» EXERCISE DIRECTIONS
From the data underneath, reproduce exactly the stretch that begins at the line with "M.action_str action ∧" and ends after the line with "(actor_type (actor a)".

== Segment start ==

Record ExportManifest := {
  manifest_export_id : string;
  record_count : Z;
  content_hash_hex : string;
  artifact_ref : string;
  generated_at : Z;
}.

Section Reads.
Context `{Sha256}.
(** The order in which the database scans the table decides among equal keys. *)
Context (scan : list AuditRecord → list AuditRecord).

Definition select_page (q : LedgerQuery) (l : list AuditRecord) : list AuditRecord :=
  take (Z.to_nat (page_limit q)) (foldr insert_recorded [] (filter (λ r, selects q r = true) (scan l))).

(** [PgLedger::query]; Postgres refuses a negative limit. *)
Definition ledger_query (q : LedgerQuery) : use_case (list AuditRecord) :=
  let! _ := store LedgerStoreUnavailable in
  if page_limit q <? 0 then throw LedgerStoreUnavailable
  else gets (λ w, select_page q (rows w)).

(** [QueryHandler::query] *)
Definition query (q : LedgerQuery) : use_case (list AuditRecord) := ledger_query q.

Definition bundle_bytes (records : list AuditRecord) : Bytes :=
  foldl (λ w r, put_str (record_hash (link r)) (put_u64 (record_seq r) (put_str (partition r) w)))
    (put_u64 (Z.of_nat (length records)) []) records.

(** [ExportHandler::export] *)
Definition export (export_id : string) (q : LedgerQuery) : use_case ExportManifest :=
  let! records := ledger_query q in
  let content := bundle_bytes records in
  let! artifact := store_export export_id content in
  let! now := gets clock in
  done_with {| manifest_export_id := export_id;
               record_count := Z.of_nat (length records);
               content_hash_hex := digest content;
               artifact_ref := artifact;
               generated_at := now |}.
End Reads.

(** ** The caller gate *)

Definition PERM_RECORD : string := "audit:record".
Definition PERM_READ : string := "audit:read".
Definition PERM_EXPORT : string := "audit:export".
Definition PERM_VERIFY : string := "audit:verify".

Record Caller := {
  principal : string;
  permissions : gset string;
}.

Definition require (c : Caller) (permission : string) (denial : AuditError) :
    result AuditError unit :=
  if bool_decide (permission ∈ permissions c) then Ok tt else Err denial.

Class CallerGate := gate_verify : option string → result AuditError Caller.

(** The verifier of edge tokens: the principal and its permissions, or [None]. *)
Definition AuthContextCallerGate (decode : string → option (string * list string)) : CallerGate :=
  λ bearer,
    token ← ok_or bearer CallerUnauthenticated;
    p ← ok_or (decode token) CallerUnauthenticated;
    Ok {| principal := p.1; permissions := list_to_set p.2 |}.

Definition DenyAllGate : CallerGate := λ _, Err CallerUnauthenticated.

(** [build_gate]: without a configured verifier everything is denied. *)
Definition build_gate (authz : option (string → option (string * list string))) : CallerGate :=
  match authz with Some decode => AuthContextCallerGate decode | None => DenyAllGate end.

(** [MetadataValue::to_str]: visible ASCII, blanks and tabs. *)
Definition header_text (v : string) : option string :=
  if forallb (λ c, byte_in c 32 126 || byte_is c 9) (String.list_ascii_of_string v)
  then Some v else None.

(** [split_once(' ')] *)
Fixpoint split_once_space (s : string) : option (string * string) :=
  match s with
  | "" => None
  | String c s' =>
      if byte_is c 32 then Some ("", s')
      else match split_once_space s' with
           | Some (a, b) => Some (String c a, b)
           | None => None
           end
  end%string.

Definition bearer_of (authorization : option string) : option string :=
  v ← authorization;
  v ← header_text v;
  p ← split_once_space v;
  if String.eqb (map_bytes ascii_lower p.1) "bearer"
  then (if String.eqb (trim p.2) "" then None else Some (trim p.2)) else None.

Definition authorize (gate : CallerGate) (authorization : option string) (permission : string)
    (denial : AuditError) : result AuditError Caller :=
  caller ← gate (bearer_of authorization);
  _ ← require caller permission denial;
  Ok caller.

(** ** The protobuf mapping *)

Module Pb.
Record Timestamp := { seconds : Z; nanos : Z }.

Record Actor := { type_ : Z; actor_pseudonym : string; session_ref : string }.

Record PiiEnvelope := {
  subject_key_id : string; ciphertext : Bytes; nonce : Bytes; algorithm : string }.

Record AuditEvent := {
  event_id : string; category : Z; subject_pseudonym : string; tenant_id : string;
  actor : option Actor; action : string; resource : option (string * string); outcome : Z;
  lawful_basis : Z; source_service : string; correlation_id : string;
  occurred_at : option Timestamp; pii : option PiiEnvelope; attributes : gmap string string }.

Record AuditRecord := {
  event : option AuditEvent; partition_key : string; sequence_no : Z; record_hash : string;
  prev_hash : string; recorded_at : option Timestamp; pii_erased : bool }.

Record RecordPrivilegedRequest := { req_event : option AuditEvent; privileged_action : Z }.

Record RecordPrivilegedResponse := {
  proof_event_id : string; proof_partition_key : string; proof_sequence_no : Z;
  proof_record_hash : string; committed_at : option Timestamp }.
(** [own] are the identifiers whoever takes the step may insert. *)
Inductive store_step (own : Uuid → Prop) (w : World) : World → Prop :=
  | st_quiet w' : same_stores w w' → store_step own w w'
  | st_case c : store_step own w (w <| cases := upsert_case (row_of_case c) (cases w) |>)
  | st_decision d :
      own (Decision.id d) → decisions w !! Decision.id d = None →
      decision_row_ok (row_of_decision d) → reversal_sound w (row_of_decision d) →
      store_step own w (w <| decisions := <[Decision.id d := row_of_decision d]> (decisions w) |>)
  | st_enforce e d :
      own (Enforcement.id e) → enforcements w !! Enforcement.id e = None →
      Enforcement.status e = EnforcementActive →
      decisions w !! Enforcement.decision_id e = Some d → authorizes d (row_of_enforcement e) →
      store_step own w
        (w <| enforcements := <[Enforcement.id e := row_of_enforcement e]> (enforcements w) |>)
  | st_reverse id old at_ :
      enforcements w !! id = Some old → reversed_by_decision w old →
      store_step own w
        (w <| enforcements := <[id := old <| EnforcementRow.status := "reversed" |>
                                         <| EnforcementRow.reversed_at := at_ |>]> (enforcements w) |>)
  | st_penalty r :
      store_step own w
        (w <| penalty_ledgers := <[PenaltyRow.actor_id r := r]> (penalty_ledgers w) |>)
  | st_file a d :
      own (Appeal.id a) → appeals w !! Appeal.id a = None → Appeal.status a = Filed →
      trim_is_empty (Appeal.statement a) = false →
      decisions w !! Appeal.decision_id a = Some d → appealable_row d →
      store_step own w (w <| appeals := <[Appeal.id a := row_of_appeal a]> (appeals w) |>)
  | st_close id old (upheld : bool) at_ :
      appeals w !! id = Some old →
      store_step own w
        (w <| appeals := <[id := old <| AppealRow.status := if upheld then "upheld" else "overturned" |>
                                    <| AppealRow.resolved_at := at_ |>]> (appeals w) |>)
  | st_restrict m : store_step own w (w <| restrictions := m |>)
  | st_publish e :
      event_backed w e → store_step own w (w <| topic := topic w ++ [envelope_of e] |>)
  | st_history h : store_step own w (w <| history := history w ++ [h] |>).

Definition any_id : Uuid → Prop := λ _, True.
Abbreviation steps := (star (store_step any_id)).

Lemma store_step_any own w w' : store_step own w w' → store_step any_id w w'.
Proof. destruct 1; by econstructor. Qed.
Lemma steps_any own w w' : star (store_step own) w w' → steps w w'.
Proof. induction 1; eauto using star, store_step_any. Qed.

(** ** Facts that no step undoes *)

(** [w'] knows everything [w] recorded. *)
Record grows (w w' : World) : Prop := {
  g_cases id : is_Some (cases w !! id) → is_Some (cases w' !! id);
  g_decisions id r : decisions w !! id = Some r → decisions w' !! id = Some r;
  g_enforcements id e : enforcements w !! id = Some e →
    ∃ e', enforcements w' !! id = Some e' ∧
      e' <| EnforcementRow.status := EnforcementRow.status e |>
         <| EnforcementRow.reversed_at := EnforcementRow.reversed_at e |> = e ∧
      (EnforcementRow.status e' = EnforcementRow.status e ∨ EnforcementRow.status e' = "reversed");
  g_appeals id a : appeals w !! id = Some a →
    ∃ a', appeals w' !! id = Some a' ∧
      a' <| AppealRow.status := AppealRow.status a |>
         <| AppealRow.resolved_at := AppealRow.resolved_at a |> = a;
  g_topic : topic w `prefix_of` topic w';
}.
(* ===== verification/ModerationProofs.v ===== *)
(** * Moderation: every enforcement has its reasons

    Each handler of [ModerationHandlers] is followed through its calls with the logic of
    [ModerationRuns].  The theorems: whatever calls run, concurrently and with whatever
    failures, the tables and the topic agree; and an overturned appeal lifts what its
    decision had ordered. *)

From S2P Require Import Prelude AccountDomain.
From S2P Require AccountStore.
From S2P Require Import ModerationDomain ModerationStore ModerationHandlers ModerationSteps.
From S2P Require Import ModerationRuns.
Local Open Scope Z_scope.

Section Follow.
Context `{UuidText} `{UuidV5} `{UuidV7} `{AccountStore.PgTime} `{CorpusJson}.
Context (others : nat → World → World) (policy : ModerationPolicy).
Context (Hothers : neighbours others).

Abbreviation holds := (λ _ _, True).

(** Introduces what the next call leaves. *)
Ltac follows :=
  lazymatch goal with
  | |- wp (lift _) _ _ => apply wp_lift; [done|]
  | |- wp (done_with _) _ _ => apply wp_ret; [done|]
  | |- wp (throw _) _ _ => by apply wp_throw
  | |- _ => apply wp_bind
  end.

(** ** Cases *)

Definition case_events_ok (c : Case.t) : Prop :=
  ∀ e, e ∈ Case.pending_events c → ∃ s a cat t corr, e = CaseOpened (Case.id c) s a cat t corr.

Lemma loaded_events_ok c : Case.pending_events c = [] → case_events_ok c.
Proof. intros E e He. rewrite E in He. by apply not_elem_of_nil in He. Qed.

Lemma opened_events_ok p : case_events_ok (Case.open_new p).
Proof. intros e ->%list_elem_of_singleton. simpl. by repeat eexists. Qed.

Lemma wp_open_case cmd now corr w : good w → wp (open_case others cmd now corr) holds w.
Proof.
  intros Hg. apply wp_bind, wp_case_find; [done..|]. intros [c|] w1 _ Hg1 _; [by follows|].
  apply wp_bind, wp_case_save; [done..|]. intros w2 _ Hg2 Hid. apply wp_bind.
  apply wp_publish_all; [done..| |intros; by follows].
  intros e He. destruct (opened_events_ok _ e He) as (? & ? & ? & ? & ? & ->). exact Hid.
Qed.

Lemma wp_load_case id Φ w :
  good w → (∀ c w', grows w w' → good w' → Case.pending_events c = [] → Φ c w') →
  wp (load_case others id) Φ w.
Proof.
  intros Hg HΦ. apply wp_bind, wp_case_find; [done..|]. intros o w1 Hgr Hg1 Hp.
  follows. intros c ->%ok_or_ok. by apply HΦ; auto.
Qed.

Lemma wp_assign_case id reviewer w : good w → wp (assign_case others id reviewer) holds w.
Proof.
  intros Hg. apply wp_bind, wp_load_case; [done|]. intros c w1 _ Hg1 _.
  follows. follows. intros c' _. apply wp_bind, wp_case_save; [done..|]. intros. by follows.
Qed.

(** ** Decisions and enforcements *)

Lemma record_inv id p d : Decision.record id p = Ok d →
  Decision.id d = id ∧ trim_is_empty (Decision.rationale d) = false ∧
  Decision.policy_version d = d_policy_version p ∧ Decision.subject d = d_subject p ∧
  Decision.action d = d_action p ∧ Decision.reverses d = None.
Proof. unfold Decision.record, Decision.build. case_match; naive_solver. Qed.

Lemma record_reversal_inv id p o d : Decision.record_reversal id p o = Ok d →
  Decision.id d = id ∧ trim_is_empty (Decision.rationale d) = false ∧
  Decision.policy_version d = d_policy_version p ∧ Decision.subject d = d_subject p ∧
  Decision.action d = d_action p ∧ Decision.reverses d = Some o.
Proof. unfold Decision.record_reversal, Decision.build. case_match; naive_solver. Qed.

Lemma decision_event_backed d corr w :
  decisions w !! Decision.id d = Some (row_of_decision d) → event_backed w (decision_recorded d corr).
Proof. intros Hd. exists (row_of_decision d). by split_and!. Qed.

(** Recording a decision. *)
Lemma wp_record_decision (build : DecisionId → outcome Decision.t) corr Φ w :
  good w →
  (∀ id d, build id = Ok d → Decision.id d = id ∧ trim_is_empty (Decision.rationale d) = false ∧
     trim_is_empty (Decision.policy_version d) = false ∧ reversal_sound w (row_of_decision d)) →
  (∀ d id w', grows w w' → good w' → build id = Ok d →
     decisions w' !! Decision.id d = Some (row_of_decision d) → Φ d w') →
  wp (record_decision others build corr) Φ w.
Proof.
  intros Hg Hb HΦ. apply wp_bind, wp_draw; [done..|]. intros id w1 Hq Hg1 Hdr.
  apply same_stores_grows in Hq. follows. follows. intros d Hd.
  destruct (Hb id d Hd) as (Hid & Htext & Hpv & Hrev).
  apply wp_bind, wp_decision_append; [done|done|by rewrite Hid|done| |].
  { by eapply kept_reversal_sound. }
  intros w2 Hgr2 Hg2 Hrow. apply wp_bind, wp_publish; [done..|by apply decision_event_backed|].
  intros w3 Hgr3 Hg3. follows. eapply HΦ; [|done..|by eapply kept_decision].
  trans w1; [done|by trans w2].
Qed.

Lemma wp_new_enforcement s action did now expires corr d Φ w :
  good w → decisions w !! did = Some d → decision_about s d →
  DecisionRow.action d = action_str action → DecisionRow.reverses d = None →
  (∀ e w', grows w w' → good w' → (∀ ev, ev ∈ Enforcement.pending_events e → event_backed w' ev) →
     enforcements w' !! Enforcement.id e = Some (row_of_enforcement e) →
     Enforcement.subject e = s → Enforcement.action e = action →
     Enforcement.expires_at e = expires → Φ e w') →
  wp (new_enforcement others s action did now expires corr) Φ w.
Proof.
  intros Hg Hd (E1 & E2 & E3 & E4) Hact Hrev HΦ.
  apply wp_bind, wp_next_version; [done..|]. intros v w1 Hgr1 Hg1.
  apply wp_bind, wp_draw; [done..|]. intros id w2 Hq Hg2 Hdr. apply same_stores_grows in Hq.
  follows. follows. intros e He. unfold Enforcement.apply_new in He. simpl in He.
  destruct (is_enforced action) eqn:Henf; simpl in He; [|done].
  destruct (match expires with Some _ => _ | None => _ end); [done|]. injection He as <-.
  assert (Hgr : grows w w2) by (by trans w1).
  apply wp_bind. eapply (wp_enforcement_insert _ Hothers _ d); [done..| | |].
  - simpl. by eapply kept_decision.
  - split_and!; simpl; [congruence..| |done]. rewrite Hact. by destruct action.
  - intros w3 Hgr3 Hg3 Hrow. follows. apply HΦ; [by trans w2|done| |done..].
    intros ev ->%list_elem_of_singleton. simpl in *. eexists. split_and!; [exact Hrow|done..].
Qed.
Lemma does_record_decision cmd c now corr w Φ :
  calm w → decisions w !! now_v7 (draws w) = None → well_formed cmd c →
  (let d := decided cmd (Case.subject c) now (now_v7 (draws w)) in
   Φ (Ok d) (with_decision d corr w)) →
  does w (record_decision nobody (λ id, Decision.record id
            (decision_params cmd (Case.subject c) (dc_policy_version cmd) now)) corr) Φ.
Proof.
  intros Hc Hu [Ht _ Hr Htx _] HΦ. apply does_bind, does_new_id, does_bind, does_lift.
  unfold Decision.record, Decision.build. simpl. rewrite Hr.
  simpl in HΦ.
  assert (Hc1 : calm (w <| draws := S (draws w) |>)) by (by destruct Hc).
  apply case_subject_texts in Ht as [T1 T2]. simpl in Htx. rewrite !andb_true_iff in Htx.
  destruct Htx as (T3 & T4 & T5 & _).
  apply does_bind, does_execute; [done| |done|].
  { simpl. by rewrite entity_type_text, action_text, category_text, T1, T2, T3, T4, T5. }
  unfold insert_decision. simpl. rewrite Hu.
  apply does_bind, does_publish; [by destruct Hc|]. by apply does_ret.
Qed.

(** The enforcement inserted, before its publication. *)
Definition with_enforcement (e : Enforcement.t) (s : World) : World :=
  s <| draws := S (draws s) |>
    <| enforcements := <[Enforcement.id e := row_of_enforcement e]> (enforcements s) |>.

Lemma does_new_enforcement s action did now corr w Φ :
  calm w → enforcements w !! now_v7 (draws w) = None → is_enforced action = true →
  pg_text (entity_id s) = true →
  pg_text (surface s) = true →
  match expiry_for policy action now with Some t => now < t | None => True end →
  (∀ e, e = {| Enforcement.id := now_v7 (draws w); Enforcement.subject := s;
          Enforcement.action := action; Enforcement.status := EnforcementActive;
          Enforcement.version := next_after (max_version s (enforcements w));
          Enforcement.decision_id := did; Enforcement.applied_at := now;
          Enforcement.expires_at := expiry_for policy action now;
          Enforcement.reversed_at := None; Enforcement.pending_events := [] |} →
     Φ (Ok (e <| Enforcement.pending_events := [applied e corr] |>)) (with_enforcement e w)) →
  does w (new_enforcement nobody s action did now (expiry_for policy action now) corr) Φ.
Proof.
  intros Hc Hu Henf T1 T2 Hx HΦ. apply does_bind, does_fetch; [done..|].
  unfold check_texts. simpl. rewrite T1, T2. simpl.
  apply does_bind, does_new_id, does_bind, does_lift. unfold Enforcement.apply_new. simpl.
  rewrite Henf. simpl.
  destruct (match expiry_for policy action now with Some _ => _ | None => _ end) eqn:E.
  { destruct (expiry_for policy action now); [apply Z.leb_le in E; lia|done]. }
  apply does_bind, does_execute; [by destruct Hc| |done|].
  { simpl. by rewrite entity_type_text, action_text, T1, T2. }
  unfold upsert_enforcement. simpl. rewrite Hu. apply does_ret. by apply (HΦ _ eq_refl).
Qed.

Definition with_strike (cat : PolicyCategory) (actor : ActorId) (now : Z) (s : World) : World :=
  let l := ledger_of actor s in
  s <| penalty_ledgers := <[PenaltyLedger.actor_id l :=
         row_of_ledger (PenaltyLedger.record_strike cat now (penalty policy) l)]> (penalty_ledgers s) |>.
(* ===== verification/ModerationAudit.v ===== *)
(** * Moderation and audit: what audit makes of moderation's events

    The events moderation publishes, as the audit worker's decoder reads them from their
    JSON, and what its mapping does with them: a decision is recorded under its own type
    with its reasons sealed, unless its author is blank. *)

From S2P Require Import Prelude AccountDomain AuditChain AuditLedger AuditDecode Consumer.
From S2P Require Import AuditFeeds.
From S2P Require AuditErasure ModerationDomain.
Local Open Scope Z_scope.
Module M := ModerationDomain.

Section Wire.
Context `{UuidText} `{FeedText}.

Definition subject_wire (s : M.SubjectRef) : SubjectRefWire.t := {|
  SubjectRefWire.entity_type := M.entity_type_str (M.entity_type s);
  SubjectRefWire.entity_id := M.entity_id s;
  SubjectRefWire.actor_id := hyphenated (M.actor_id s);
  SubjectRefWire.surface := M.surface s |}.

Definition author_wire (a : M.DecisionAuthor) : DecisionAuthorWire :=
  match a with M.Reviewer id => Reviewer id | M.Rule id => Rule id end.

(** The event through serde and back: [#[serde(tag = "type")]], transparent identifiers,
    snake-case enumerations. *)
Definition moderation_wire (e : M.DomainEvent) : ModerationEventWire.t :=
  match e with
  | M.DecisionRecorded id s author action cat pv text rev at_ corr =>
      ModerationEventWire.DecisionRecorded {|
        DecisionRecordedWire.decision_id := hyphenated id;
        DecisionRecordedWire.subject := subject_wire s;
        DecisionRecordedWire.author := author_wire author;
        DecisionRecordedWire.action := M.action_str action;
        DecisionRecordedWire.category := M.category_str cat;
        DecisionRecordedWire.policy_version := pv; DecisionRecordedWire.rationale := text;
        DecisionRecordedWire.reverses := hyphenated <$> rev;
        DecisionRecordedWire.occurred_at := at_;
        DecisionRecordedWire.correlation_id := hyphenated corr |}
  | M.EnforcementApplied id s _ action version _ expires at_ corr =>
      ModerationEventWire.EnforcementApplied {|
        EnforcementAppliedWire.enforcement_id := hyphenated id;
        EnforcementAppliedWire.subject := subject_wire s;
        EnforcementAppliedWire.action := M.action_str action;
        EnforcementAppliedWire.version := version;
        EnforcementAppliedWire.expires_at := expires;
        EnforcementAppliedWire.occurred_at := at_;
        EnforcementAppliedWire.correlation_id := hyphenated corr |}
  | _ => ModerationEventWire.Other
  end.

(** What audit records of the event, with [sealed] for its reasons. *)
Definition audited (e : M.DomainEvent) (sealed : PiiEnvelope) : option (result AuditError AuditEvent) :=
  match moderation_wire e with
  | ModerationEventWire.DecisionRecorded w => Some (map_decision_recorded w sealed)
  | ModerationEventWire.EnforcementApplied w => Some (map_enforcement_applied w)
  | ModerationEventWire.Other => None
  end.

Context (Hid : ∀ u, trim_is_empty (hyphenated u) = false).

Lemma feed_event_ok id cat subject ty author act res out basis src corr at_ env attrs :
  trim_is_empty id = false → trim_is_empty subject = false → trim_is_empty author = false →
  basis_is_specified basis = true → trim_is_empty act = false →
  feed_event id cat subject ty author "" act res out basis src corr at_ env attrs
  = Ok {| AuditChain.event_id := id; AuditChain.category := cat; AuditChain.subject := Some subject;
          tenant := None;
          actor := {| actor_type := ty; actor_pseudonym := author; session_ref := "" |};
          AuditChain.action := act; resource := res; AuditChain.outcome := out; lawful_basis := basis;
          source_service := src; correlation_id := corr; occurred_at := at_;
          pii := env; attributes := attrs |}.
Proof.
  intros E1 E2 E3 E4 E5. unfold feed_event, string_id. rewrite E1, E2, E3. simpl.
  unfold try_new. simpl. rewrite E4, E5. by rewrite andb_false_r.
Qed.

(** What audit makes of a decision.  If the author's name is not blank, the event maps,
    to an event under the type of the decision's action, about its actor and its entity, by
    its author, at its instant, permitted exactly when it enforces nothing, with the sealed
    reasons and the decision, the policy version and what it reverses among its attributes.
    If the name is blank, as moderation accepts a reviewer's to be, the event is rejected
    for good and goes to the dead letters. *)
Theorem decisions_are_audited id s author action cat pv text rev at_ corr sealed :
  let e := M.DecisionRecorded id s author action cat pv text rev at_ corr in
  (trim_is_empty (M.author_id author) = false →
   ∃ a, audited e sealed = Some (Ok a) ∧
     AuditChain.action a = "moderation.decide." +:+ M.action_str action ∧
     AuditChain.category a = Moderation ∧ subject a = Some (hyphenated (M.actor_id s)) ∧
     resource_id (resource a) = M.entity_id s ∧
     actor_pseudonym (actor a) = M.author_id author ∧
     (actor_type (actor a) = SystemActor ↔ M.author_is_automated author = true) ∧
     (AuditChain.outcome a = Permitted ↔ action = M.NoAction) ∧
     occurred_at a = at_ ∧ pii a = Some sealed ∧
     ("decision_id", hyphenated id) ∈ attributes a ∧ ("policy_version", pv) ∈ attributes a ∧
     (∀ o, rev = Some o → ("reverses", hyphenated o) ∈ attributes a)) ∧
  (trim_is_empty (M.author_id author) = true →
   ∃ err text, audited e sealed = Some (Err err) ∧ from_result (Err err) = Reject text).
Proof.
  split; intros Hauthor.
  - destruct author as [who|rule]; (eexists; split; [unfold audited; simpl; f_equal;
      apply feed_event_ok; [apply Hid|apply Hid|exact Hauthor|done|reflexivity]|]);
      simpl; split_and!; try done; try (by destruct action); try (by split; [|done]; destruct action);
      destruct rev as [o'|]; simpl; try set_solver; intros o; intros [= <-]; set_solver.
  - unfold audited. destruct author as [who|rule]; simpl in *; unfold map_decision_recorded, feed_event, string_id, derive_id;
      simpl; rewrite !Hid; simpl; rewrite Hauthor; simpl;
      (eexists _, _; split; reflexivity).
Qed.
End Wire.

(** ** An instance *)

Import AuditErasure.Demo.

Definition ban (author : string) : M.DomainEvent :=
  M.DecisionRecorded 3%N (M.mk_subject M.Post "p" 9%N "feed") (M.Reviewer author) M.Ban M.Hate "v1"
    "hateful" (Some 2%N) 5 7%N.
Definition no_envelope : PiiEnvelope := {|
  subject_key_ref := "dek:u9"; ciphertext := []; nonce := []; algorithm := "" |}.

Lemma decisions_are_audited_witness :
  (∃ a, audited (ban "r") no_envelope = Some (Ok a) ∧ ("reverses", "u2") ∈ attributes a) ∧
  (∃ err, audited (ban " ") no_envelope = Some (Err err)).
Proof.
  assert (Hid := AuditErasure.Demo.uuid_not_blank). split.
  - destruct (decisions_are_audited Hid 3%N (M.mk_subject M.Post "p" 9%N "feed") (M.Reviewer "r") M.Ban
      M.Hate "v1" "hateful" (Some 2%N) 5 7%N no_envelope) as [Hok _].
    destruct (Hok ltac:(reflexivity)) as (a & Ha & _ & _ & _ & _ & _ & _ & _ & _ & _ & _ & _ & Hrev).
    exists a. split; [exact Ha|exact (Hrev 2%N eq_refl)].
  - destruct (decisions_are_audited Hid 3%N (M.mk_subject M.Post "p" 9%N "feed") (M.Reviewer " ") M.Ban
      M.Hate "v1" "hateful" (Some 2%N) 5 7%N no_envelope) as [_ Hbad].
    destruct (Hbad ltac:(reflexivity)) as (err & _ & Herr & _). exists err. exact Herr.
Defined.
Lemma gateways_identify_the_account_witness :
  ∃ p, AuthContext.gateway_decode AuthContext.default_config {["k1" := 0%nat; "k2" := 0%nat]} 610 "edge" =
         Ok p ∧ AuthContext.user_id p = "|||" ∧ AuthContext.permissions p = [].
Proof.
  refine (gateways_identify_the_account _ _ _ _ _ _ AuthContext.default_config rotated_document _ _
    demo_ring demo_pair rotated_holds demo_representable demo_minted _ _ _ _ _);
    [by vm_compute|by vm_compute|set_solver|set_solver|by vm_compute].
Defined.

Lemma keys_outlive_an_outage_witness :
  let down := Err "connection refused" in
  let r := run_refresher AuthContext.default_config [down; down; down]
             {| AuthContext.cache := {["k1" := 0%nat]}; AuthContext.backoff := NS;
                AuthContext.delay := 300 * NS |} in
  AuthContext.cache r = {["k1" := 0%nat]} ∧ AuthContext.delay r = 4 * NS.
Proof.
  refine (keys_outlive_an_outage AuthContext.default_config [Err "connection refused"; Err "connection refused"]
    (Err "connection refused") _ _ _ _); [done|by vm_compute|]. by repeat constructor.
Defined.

== Segment end ==

» RESPONSE
     AuditChain.action a = "moderation.decide." +:+ M.action_str action ∧
     AuditChain.category a = Moderation ∧ subject a = Some (hyphenated (M.actor_id s)) ∧
     resource_id (resource a) = M.entity_id s ∧
     actor_pseudonym (actor a) = M.author_id author ∧
     (actor_type (actor a) = SystemActor ↔ M.author_is_automated author = true) ∧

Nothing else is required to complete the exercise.